Les actions des enseignants de Pernambuco, en revanche, font suite à d'autres votes de grève récents d'enseignants brésiliens dans les États de Paraná et d'Amazonas, et d'enseignants civils du Collège militaire de Rio de Janeiro, qui avaient empêché sa réouverture il y a deux semaines.

À Manaus, capitale d'Amazonas, le Syndicat des travailleurs de l'éducation de l’État (SINTEAM) a contraint les enseignants à rester dans des salles de classe dangereuses pendant des semaines, alors même que des épidémies de coronavirus étaient signalées dans des dizaines d'écoles, avant de convoquer une réunion qui a voté en faveur d'une grève. Mais seulement quelques jours plus tard, le SINTEAM a abandonné la grève en faisant valoir que le gouvernement pouvait légitimement réduire les salaires des grévistes et que les tribunaux pouvaient infliger une amende au syndicat.

Après la trahison du syndicat, le gouverneur d'Amazonas, Wilson Lima du Parti chrétien-social (PSC), a annoncé la semaine dernière l'extension de la réouverture des écoles, même face à l'augmentation des infections et des hospitalisations dues au COVID-19, qu'il attribue hypocritement uniquement à des foules dans les bars et non à des centaines de milliers d'élèves dans les salles de classe.

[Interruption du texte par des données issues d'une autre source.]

Lemma strip_uv_lookup (ring : list nat) (landmarks : list (option NormalizedLandmark.t))
    (m i j : nat) :
  (i < m)%nat -> (j < 3)%nat ->
  let a := concat (flat_map (Mouth.triangle_uvs ring landmarks) (seq 0 m)) in
  let l := Mouth.the_point ring landmarks (i + j) in
  a !! ((3 * i + j) * 2)%nat = Some (NormalizedLandmark.x l)
  /\ a !! ((3 * i + j) * 2 + 1)%nat = Some (NormalizedLandmark.y l).
Proof.
  intros Hi Hj a l. subst a l. rewrite concat_flat_map.
  replace ((3 * i + j) * 2 + 1)%nat with (6 * i + (2 * j + 1))%nat by lia.
  replace ((3 * i + j) * 2)%nat with (6 * i + 2 * j)%nat by lia.
  rewrite !(lookup_flat_map_seq _ 6) by (done || lia).
  destruct j as [|[|[|j]]]; [| | |lia]; rewrite ?Nat.add_0_r; by split.
Qed.

Lemma strip_vertex_lookup (ring : list nat) (landmarks : list (option NormalizedLandmark.t))
    (m i j : nat) :
  (i < m)%nat -> (j < 3)%nat ->
  let a := concat (flat_map (Mouth.triangle_vertices ring landmarks) (seq 0 m)) in
  let v := Mouth.scaled (Mouth.the_point ring landmarks (i + j)) in
  a !! (3 * (3 * i + j))%nat = Some (Vector3.x v)
  /\ a !! (3 * (3 * i + j) + 1)%nat = Some (Vector3.y v)
  /\ a !! (3 * (3 * i + j) + 2)%nat = Some (Vector3.z v).
Proof.
  intros Hi Hj a v. subst a v. rewrite concat_flat_map.
  replace (3 * (3 * i + j) + 2)%nat with (9 * i + (3 * j + 2))%nat by lia.
  replace (3 * (3 * i + j) + 1)%nat with (9 * i + (3 * j + 1))%nat by lia.
  replace (3 * (3 * i + j))%nat with (9 * i + 3 * j)%nat by lia.
  rewrite !(lookup_flat_map_seq _ 9) by (done || lia).
  destruct j as [|[|[|j]]]; [| | |lia]; rewrite ?Nat.add_0_r; by repeat split.
Qed.

Lemma strip_array_lengths (ring : list nat) (landmarks : list (option NormalizedLandmark.t))
    (m : nat) :
  length (concat (flat_map (Mouth.triangle_vertices ring landmarks) (seq 0 m))) = (9 * m)%nat
  /\ length (concat (flat_map (Mouth.triangle_uvs ring landmarks) (seq 0 m))) = (6 * m)%nat.
Proof.
  rewrite !concat_flat_map. split; by apply length_flat_map_seq.
Qed.

Lemma all_present_nonempty (ring : list nat) (landmarks : list (option NormalizedLandmark.t)) :
  (0 < length ring)%nat -> Mouth.all_present ring landmarks -> (0 < length landmarks)%nat.
Proof.
  intros Hr Hp. destruct (Hp 0%nat Hr) as [l Hl].
  unfold Mouth.ring_point in Hl.
  destruct (ring !! 0%nat) as [k|]; [|done]. unfold Mouth.slot in Hl. simpl in Hl.
  destruct (landmarks !! k) as [o|] eqn:E; [|done].
  apply lookup_lt_Some in E. lia.
Qed.

Lemma label_all_outcome (landmarks : list (option NormalizedLandmark.t)) :
  (Forall is_Some landmarks -> Mouth.label_all landmarks = Normal tt)
  /\ (~ Forall is_Some landmarks -> Mouth.label_all landmarks = Throw TypeError).
Proof.
  induction landmarks as [|[l|] ls [IHok IHthrow]].
  - split; [done|]. intros H. destruct H. constructor.
  - cbn [Mouth.label_all get mbind completion_bind]. split.
    + intros H. apply IHok. by inversion H.
    + intros H. apply IHthrow. intros Hls. apply H. constructor; [by eexists | done].
  - cbn [Mouth.label_all get mbind completion_bind]. split; [|done].
    intros H. inversion H as [|? ? [l Hl] ?]. discriminate Hl.
Qed.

À Paraná, le gouvernement de Ratinho Junior du Parti social-démocrate (PSD), cherchant à ouvrir la voie à la réouverture des écoles, a annoncé jeudi que les enseignants recevraient des blâmes pour absences et des réductions de salaire si les élèves n'assistaient pas à leurs cours en ligne sur Google Meet. Le gouvernement n'a fourni ni ordinateurs ni Internet aux étudiants et aux enseignants. Indignés, ceux-ci ont exigé sur les réseaux sociaux que la grève commence immédiatement et de ne pas attendre un décret gouvernemental de réouverture des salles de classe.

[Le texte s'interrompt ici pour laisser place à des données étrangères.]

(** C1, amended. From a freshly enabled server (nothing reserved, no
    account enabled), after any sequence of successful enable, update and
    disable operations, the accounts with a JetStream pointer are those of
    the ledger's table, and each counter is the sum, over these accounts,
    of the positive part of the limit (a limit that is not positive
    counts as zero), as long as that sum fits in an [int64]. *)
Theorem ledger_accounting (ops : list Op) (s0 : Server) (cfg : JetStreamConfig) :
  js s0 = Some (mkJetStream cfg ∅ 0 0) →
  acc_js s0 = ∅ →
  let r := runOps ops s0 in
  Forall (λ err, err = None) (result r) →
  ∃ j, js (final r) = Some j ∧
       acc_js (final r) = accounts j ∧
       (reservedSum MaxMemory (jsas (final r)) (accounts j) <= MaxInt64 →
        memReserved j = reservedSum MaxMemory (jsas (final r)) (accounts j)) ∧
       (reservedSum MaxStore (jsas (final r)) (accounts j) <= MaxInt64 →
        storeReserved j = reservedSum MaxStore (jsas (final r)) (accounts j)).
Proof.
  intros Hjs Hacc r _.
  destruct (ledger_accounting_mod ops s0 cfg Hjs Hacc) as [j [Ij Ia _ Im Is]].
  exists j. fold r in Ij, Ia, Im, Is. repeat split; try done.
  - intros Hfit. rewrite Im. apply wrap64_id.
    pose proof (reservedSum_nonneg MaxMemory (jsas (final r)) (accounts j)).
    unfold is_int64, MinInt64. lia.
  - intros Hfit. rewrite Is. apply wrap64_id.
    pose proof (reservedSum_nonneg MaxStore (jsas (final r)) (accounts j)).
    unfold is_int64, MinInt64. lia.
Qed.

End LedgerInvariant.

(** The stand-in collaborators keep away from the ledger. *)
Lemma simCollaborators_frame : CollaboratorsFrame (C := simCollaborators).
Proof.
  split; intros; simpl; try apply ledger_frame_refl.
  unfold sim_AddStream. destruct (acc_js s !! a) as [p|]; [|apply ledger_frame_refl].
  destruct (checkLimits _ cfg); [apply ledger_frame_refl|].
  simpl. by apply frame_set_jsas.
Qed.

Lemma ledger_accounting_witness :
  let r := runOps (C := simCollaborators) sim_ops (sim_server (4 * GiB) (20 * GiB)) in
  Forall (λ err, err = None) (result r) ∧
  ∃ j, js (final r) = Some j ∧
       acc_js (final r) = accounts j ∧
       (reservedSum MaxMemory (jsas (final r)) (accounts j) <= MaxInt64 →
        memReserved j = reservedSum MaxMemory (jsas (final r)) (accounts j)) ∧
       (reservedSum MaxStore (jsas (final r)) (accounts j) <= MaxInt64 →
        storeReserved j = reservedSum MaxStore (jsas (final r)) (accounts j)).
Proof.
  cbv zeta.
  assert (Hok : Forall (λ err, err = None)
            (result (runOps (C := simCollaborators) sim_ops
                       (sim_server (4 * GiB) (20 * GiB))))).
  { vm_compute. repeat constructor. }
  split; [exact Hok|].
  exact (ledger_accounting (C := simCollaborators) (F := simCollaborators_frame)
           sim_ops (sim_server (4 * GiB) (20 * GiB))
           (mkJetStreamConfig (4 * GiB) (20 * GiB) "/js") eq_refl eq_refl Hok).
Defined.

(** In that run the ledger ends with the 2 GiB and 8 GiB of account [A]. *)
Example ledger_after_sim_ops :
  let r := runOps (C := simCollaborators) sim_ops (sim_server (4 * GiB) (20 * GiB)) in
  (memReserved <$> js (final r)) = Some (2 * GiB) ∧
  (storeReserved <$> js (final r)) = Some (8 * GiB) ∧
  (map_to_list <$> (accounts <$> js (final r))) = Some [("A", 1%positive)].
Proof. vm_compute. done. Qed.

(** C1 as stated fails: an account enabled with a negative memory limit
    reserves nothing, so the counter is 0 while the sum of the enabled
    accounts' limits is -1. *)
Lemma ledger_accounting_counterexample :
  let r := runOps (C := simCollaborators)
             [OpEnable "A" (Some (mkLimits (-1) (10 * GiB) (-1) (-1)))]
             (sim_server (4 * GiB) (20 * GiB)) in
  Forall (λ err, err = None) (result r) ∧
  ∃ j, js (final r) = Some j ∧
       memReserved j = 0 ∧
       limitsSum MaxMemory (jsas (final r)) (accounts j) = -1 ∧
       memReserved j ≠ limitsSum MaxMemory (jsas (final r)) (accounts j).
Proof.
  cbv zeta. split; [vm_compute; repeat constructor|].
  exists (mkJetStream (mkJetStreamConfig (4 * GiB) (20 * GiB) "/js")
            {["A" := 1%positive]} 0 (10 * GiB)).
  split; [vm_compute; reflexivity|].
  assert (Hsum : limitsSum MaxMemory
            (jsas (final (runOps (C := simCollaborators)
                     [OpEnable "A" (Some (mkLimits (-1) (10 * GiB) (-1) (-1)))]
                     (sim_server (4 * GiB) (20 * GiB)))))
            {["A" := 1%positive]} = -1) by (vm_compute; reflexivity).
  split; [reflexivity|]. split; [exact Hsum|].
  cbn [memReserved accounts]. rewrite Hsum. discriminate.
Qed.

(** With sums beyond the [int64] range the counter wraps: after an account
    of one byte, the sufficiency check lets an account of [MaxInt64] bytes
    in, and the counter ends at [MinInt64]. *)
Example ledger_overflow_run :
  let r := runOps (C := simCollaborators)
             [OpEnable "A" (Some (mkLimits 1 1 (-1) (-1)));
              OpEnable "B" (Some (mkLimits MaxInt64 1 (-1) (-1)))]
             (sim_server 1000 1000) in
  result r = [None; None] ∧
  (memReserved <$> js (final r)) = Some MinInt64.
Proof. vm_compute. done. Qed.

Mercredi, le gouvernement du Minas Gerais a autorisé la reprise des cours présentiels à partir du 5 octobre dans les écoles privées et municipales de tout l'État. Le même jour, Minas a enregistré 133 décès dus aux COVID-19, plus de trois fois le bilan de la veille. Sur les réseaux sociaux des enseignants ont dénoncé le syndicat des Travailleurs unis de l'éducation du Minas Gerais (Sind-UTE / MG) pour avoir bloqué une assemblée pour organiser un vote de grève et pour avoir enjoint les éducateurs à faire confiance aux tribunaux pour bloquer la décision du gouvernement.

Les enseignants brésiliens manifestent une immense volonté de lutter contre la campagne dangereuse de réouverture des écoles et trouvent un large soutien dans toute la classe ouvrière. Cela fait partie d'une vague mondiale de résistance parmi les enseignants et les jeunes contre les politiques de même type mises en œuvre par les classes dirigeantes de tous les pays capitalistes.

Pour aller de l’avant dans cette lutte, cependant, il est nécessaire de s’attaquer à la structure réactionnaire des syndicats qui, en alliance avec les gouvernements, se retournent contre les travailleurs, cherchant à les isoler localement et à réprimer leurs grèves ou à les conduire à la défaite. Les travailleurs doivent former de nouvelles organisations démocratiques adaptées aux exigences de la situation objective, un réseau de comités d'éducateurs de la base à travers le Brésil et dans le monde qui permettraient l'unification de ces grèves pour défendre la vie des enseignants, des étudiants et de leurs familles et vaincre la politique meurtrière mise en avant dans l’intérêt de l’oligarchie capitaliste.